Your goal
Output, word for word, the span of lines that starts at the one containing "Definition INT_SIZE_IN_BYTES : Z := 4." and ends at the last line of the records.

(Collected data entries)
▼
(* ===== verification/FixSized.v ===== *)
(** * Fixed-size values in a buffer

    [src/util/BitsUtil.ts] (sizes and the endian-switched accessors) and
    [src/codec/builtin/FixSizedTypesCodec.ts]. An encoder that writes into a
    buffer returns the buffer after the write, or the error it throws.

    The class [FixedCodec] states what a pair of a fixed-size encoder and
    decoder promises to the codecs built on it: the encoder overwrites exactly
    its own bytes, and the decoder reads the value back from those bytes alone. *)

From S2P Require Export NodeBuffer LongNum Datetime.
#[local] Open Scope Z_scope.

(** ** BitsUtil *)

Definition BYTE_SIZE_IN_BYTES : Z := 1.
Definition BOOLEAN_SIZE_IN_BYTES : Z := 1.
Definition SHORT_SIZE_IN_BYTES : Z := 2.
Definition CHAR_SIZE_IN_BYTES : Z := 2.
Definition INT_SIZE_IN_BYTES : Z := 4.
Definition FLOAT_SIZE_IN_BYTES : Z := 4.
Definition LONG_SIZE_IN_BYTES : Z := 8.
Definition DOUBLE_SIZE_IN_BYTES : Z := 8.
Definition LOCAL_DATE_SIZE_IN_BYTES : Z := SHORT_SIZE_IN_BYTES + BYTE_SIZE_IN_BYTES * 2.
Definition LOCAL_TIME_SIZE_IN_BYTES : Z := INT_SIZE_IN_BYTES + BYTE_SIZE_IN_BYTES * 3.
Definition LOCAL_DATETIME_SIZE_IN_BYTES : Z := LOCAL_DATE_SIZE_IN_BYTES + LOCAL_TIME_SIZE_IN_BYTES.
Definition OFFSET_DATE_TIME_SIZE_IN_BYTES : Z := LOCAL_DATETIME_SIZE_IN_BYTES + INT_SIZE_IN_BYTES.
Definition UUID_SIZE_IN_BYTES : Z := BOOLEAN_SIZE_IN_BYTES + 2 * LONG_SIZE_IN_BYTES.
Definition NULL_ARRAY_LENGTH : Z := -1.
▲
Final answer
Definition INT_SIZE_IN_BYTES : Z := 4.
Definition FLOAT_SIZE_IN_BYTES : Z := 4.
Definition LONG_SIZE_IN_BYTES : Z := 8.
Definition DOUBLE_SIZE_IN_BYTES : Z := 8.
Definition LOCAL_DATE_SIZE_IN_BYTES : Z := SHORT_SIZE_IN_BYTES + BYTE_SIZE_IN_BYTES * 2.
Definition LOCAL_TIME_SIZE_IN_BYTES : Z := INT_SIZE_IN_BYTES + BYTE_SIZE_IN_BYTES * 3.
Definition LOCAL_DATETIME_SIZE_IN_BYTES : Z := LOCAL_DATE_SIZE_IN_BYTES + LOCAL_TIME_SIZE_IN_BYTES.
Definition OFFSET_DATE_TIME_SIZE_IN_BYTES : Z := LOCAL_DATETIME_SIZE_IN_BYTES + INT_SIZE_IN_BYTES.
Definition UUID_SIZE_IN_BYTES : Z := BOOLEAN_SIZE_IN_BYTES + 2 * LONG_SIZE_IN_BYTES.
Definition NULL_ARRAY_LENGTH : Z := -1.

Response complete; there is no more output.